New York Times photo, 9/11 NYFD
On Tuesday, September 11, 2001, nineteen al-Quaida terrorists took control of four commercial airliners and launched a series of suicide attacks on the U.S. At 8:46 a.m., American Airlines Flight 11 crashed into the World Trade Center’s North Tower. The tower burned for 56 minutes before collapsing.  United Airlines Flight 175 crashed into the South Tower at 9:03 a.m. and burned for 102 minutes before collapsing.

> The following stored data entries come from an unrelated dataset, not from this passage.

(* ===== verification/Subscription.v ===== *)
(** * Subscriptions to the Event Store

    [MemoryEventStore::subscribe_after] (crates/core/src/event_store.rs)
    together with [EventSubscription::next] (crates/core/src/event_stream.rs):
    the snapshot taken at registration and the signals published afterwards
    make up the log, with nothing lost or repeated at the seam. *)

From S2P Require Import Prelude Protocol Evidence EventStream EventStore EventLog.
From S2P Require Import EventStoreInv Scenario.

Local Open Scope N_scope.

(** ** Delivering a known sequence of events *)

(** A poll of the receiver that yields the signal, at once or after waiting. *)
Definition delivers (p : TryRecv * option Recv) (sig : EventStreamSignal) : Prop :=
  fst p = TryOk sig ∨ p = (TryEmpty, Some (RecvOk sig)).

(** A subscription that is waiting for the event after [c]. *)
Definition ready (s : EventSubscription) (sid : SessionId) (c : N) : Prop :=
  sub_done s = false ∧ is_Some (sub_tail s) ∧ sub_session_id s = sid ∧
  cursor (sub_last_delivered s) = c.

(** [SessionEnded] is the last event, if it occurs. *)
Definition ended_last (events : list TestEvent) : Prop :=
  ∀ e rest pre, events = pre ++ e :: rest →
    is_session_ended (ev_payload e) = true → rest = [].

Definition event_item (e : TestEvent) : NextResult := NextReturns (Some (ItemEvent e)).

(** What [validate_event] leaves of a subscription after a good event. *)
Definition advance (e : TestEvent) (s : EventSubscription) : EventSubscription :=
  {| sub_session_id := sub_session_id s;
     sub_snapshot := sub_snapshot s;
     sub_tail := sub_tail s;
     sub_last_delivered := Some (ev_sequence e);
     sub_replay_through := sub_replay_through s;
     sub_session_state := sub_session_state s;
     sub_known_ended :=
       if is_session_ended (ev_payload e)
       then Some (ev_sequence e) else sub_known_ended s;
     sub_done := sub_done s |}.

Lemma validate_event_ok s sid c e :
  ready s sid c → c <= MAX_SAFE_INTEGER → ev_session_id e = sid →
  ev_sequence e = c + 1 → validate_event s e = (ItemEvent e, advance e s).
Proof.
  intros (_ & _ & Hsid & Hc) Hb He Hq. unfold validate_event.
  rewrite bool_decide_true by congruence. cbn [negb].
  rewrite expected_sequence_cursor, Hc by lia. unfold EventSequence.get.
  by destruct (N.eqb_spec (ev_sequence e) (c + 1)).
Qed.

Lemma ready_advance s sid c e :
  ready s sid c → ev_sequence e = c + 1 → ready (advance e s) sid (c + 1).
Proof. intros (? & ? & ? & ?) Hq. by split_and!. Qed.

Lemma ended_last_cons e events : ended_last (e :: events) → ended_last events.
Proof. intros H x rest pre ->. by apply (H x rest (e :: pre)). Qed.

Definition known_after (s : EventSubscription) (events : list TestEvent)
    : option EventSequence :=
  foldl (λ k e, if is_session_ended (ev_payload e) then Some (ev_sequence e) else k)
    (sub_known_ended s) events.

(** The buffered part of the stream. *)
Lemma consume_snapshot sid snap polls s c :
  ready s sid c → sub_snapshot s = snap → continues sid c snap →
  c + len snap <= MAX_SAFE_INTEGER → length polls = length snap →
  ∃ s', consume polls s = (event_item <$> snap, s') ∧ ready s' sid (c + len snap) ∧
    sub_snapshot s' = [] ∧ sub_known_ended s' = known_after s snap.
Proof.
  revert polls s c. induction snap as [|e snap IH]; intros polls s c Hr Hs Hc Hb Hp.
  { destruct polls; [|done]. exists s. unfold len. cbn. by rewrite N.add_0_r. }
  destruct polls as [|[p w] polls]; [done|]. destruct Hc as (He & Hq & Hc).
  assert (c + 1 + len snap = c + len (e :: snap)) as Hlen by (unfold len; cbn; lia).
  cbn. unfold next. rewrite (proj1 Hr), Hs.
  rewrite (validate_event_ok (pop_front s snap) sid c) by (done || lia). cbn.
  destruct (IH polls (advance e (pop_front s snap)) (c + 1)) as (s' & -> & Hr' & ? & Hk);
    [by apply ready_advance|done|done|lia|naive_solver|].
  exists s'. rewrite <-Hlen. by rewrite Hk.
Qed.

(** The live part of the stream. *)
Lemma consume_tail sid evs polls s c :
  ready s sid c → sub_snapshot s = [] → continues sid c evs →
  c + len evs <= MAX_SAFE_INTEGER → Forall2 delivers polls (SigEvent <$> evs) →
  ended_last evs → (sub_known_ended s = None ∨ evs = []) →
  ∃ s', consume polls s = (event_item <$> evs, s') ∧ ready s' sid (c + len evs) ∧
    sub_snapshot s' = [] ∧ sub_known_ended s' = known_after s evs.
Proof.
  revert polls s c. induction evs as [|e evs IH]; intros polls s c Hr Hs Hc Hb Hp Hl Hk.
  { inversion Hp. subst. exists s. unfold len. cbn. by rewrite N.add_0_r. }
  inversion Hp as [|[p w] sig ps sigs Hd Hps]. subst. destruct Hc as (He & Hq & Hc).
  assert (c + 1 + len evs = c + len (e :: evs)) as Hlen by (unfold len; cbn; lia).
  destruct Hk as [Hk|]; [|done]. cbn.
  assert (next p w s = (event_item e, advance e s)) as ->.
  { unfold next. rewrite (proj1 Hr), Hs, Hk. destruct (proj1 (proj2 Hr)) as [rx ->].
    destruct Hd as [Hd|[= -> ->]]; [cbn in Hd; rewrite Hd|]; cbn;
      by rewrite (validate_event_ok s sid c) by (done || lia). }
  destruct (IH ps (advance e s) (c + 1)) as (s' & -> & Hr' & ? & Hk');
    [by apply ready_advance|done|done|lia|done|by eapply ended_last_cons| |].
  - destruct (is_session_ended (ev_payload e)) eqn:Hend; cbn; rewrite Hend; [|by left].
    right. by apply (Hl e evs []).
  - exists s'. rewrite <-Hlen. by rewrite Hk'.
Qed.

Lemma consume_app p1 p2 s :
  consume (p1 ++ p2) s =
  (fst (consume p1 s) ++ fst (consume p2 (snd (consume p1 s))),
   snd (consume p2 (snd (consume p1 s)))).
Proof.
  revert s. induction p1 as [|[p w] p1 IH]; intros s; cbn.
  - by destruct (consume p2 s).
  - destruct (next p w s) as [r s1]. rewrite IH.
    by destruct (consume p1 s1) as [rs1 s2], (consume p2 s2) as [rs2 s3].
Qed.

(** ** Subscribing to a reachable store *)

(** What [subscribe_after] does on a consistent log: one of the documented
    refusals, or the log after the cursor and a receiver for what follows. *)
Definition subscribe_reference (count : N) (st : MemoryEventStore)
    (sid : SessionId) (after : option EventSequence)
    : result EventStreamError EventSubscription :=
  let config := st_stream_config st in
  if st_stream_shutdown st then Err StreamStoreShutdown else
  match st_sessions st !! sid with
  | None =>
      Err (if bool_decide (sid ∈ st_used_session_ids st)
           then StreamSessionDeleted sid else StreamSessionNotFound sid)
  | Some log =>
      let total := len (log_events log) in
      if total <? cursor after then Err (StreamCursorAhead sid (cursor after) total)
      else if cfg_max_replay_events config <? total - cursor after
      then Err (ReplayLimitExceeded sid (total - cursor after)
        (cfg_max_replay_events config))
      else if cfg_max_subscribers_per_session config <=? count
      then Err (TooManySubscribers sid (cfg_max_subscribers_per_session config))
      else Ok (EventSubscription_new sid
        (drop (N.to_nat (cursor after)) (log_events log))
        (length (log_events log) - 1)%nat after total (si_state (log_info log)))
  end.

Lemma lifecycle_last state events :
  lifecycle state events →
  match last events with
  | Some e => is_session_ended (ev_payload e)
  | None => false
  end = bool_decide (state = Ended).
Proof.
  intros (first & body & Hf & Hb & Hev). destruct state.
  - rewrite Hev. destruct body as [|x body _] using rev_ind; cbn; [by rewrite Hf|].
    rewrite app_comm_cons, last_snoc.
    apply Forall_app in Hb as [_ Hx%Forall_inv]. by destruct (ev_payload x).
  - destruct Hev as (e & He & ->). by rewrite app_comm_cons, last_snoc.
Qed.

Lemma lifecycle_ended_last state events : lifecycle state events → ended_last events.
Proof.
  intros (first & body & Hf & Hb & Hev) e rest pre -> He.
  assert (∀ p r, first :: body ≠ p ++ e :: r) as Hnone.
  { intros [|y p] r Hx; cbn in Hx; simplify_eq; [by rewrite Hf in He|].
    apply Forall_app in Hb as [_ Hx%Forall_inv]. by destruct (ev_payload e). }
  destruct state; [by destruct (Hnone pre rest)|]. destruct Hev as (x & Hx & Hev).
  destruct rest as [|y rest _] using rev_ind; [done|].
  rewrite !app_comm_cons, app_assoc in Hev.
  apply app_inj_tail in Hev as [Hev _]. by destruct (Hnone pre rest).
Qed.

Lemma subscribe_reference_ok count st sid after sub :
  subscribe_reference count st sid after = Ok sub →
  ∃ log, st_sessions st !! sid = Some log ∧ st_stream_shutdown st = false ∧
    cursor after <= len (log_events log) ∧
    sub = EventSubscription_new sid
      (drop (N.to_nat (cursor after)) (log_events log))
      (length (log_events log) - 1)%nat after
      (len (log_events log)) (si_state (log_info log)).
Proof.
  unfold subscribe_reference. intros H. repeat case_match; simplify_eq.
  eexists. split_and!; try done. lia.
Qed.

(** A Session that is still there after some operations has evolved. *)
Lemma run_ops_evolves config ops st sid log log' :
  reachable config st → st_sessions st !! sid = Some log →
  st_sessions (run_ops ops st) !! sid = Some log' → log_evolves log log'.
Proof.
  revert st log. induction ops as [|op ops IH]; intros st log Hr Hl Hl'; cbn in Hl'.
  { by simplify_eq. }
  pose proof (reachable_wf _ _ Hr) as Hwf.
  destruct (apply_op_session op st sid log Hwf Hl) as [(l & Hl1 & Hev)|(-> & _ & Hn)].
  - etrans; [done|]. eapply IH; [|done|done]. by constructor.
  - exfalso. assert (sid ∈ st_used_session_ids (apply_op (OpDelete sid) st)) as Hu.
    { apply elem_of_dom_2, (sw_used _ Hwf) in Hl. cbn.
      destruct (delete_ended sid st) eqn:H.
      by apply delete_cases in H as [[-> _]|(? & _ & _ & _ & ->)]. }
    destruct (run_ops_tombstone ops _ _ Hu Hn). unfold run_ops in *. congruence.
Qed.

(** The signals published after the first [k] events were. *)
Lemma published_suffix events0 evs tail :
  events0 ≠ [] → tail = published false (events0 ++ evs) →
  drop (length events0 - 1) tail = SigEvent <$> evs.
Proof.
  intros Hne ->. unfold published. destruct events0 as [|e l]; [done|]. cbn.
  rewrite app_nil_r, !drop_0, Nat.sub_0_r, fmap_app.
  by rewrite drop_app_length' by by rewrite length_fmap.
Qed.

(** What a subscription knows of the end of the Session once it has seen a
    suffix of the log. *)
Lemma known_fold sid state events pre l k0 :
  lifecycle state events → continues sid 0 events → events = pre ++ l →
  match state with
  | Active => k0 = None
  | Ended => k0 = Some (len events) ∨ l ≠ []
  end →
  foldl (λ k e, if is_session_ended (ev_payload e) then Some (ev_sequence e) else k)
    k0 l = match state with Active => None | Ended => Some (len events) end.
Proof.
  intros Hlc Hc Hev Hk. pose proof (lifecycle_last _ _ Hlc) as Hlast.
  destruct state.
  - subst k0. assert (Forall (λ e, is_session_ended (ev_payload e) = false) l) as Hall.
    { apply Forall_forall. intros e [l1 [l2 ->]]%list_elem_of_split.
      destruct (is_session_ended (ev_payload e)) eqn:He; [|done].
      rewrite app_assoc in Hev.
      rewrite (lifecycle_ended_last _ _ Hlc e l2 (pre ++ l1) Hev He) in Hev.
      by rewrite Hev, last_snoc, He in Hlast. }
    clear -Hall. induction Hall as [|e l He _ IH]; [done|]. cbn. by rewrite He.
  - destruct l as [|e l _] using rev_ind; [naive_solver|].
    rewrite app_assoc in Hev. rewrite Hev, last_snoc in Hlast.
    rewrite foldl_app. cbn. rewrite Hlast. cbn. f_equal.
    assert (events !! length (pre ++ l) = Some e) as Hi
      by (rewrite Hev; by apply list_lookup_middle).
    apply (continues_lookup _ _ _ _ _ Hc) in Hi as [_ ->].
    rewrite Hev, len_snoc. unfold len. lia.
Qed.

Debris from the North Tower fell on the nearby 7 World Trade Center building, starting additional fires that raged for hours until complete collapse at 5:21 p.m.  Fires continued for 99 days.

Attacks were not limited to New York City. American Airlines flight 77 was flown into the Pentagon at 9:37 a.m. and United Airlines flight 93, destined for either the Capitol or the White House, crashed near Shanksville, Pennsylvania at 10:03 a.m., after passengers bravely fought the hijackers. There were no survivors from any of the planes.

The devastation was horrific.  Over 3,000 children lost a parent that day and over 1,600 people lost a spouse or partner. It is estimated that 20% of Americans know someone hurt or killed in the attacks.

The New York Times stated in a recent article that, “For thousands of horrified office workers who fled the terrorist attacks, the most remarkable sight during their descent was the wave of determined firefighters advancing toward the burning sky.”  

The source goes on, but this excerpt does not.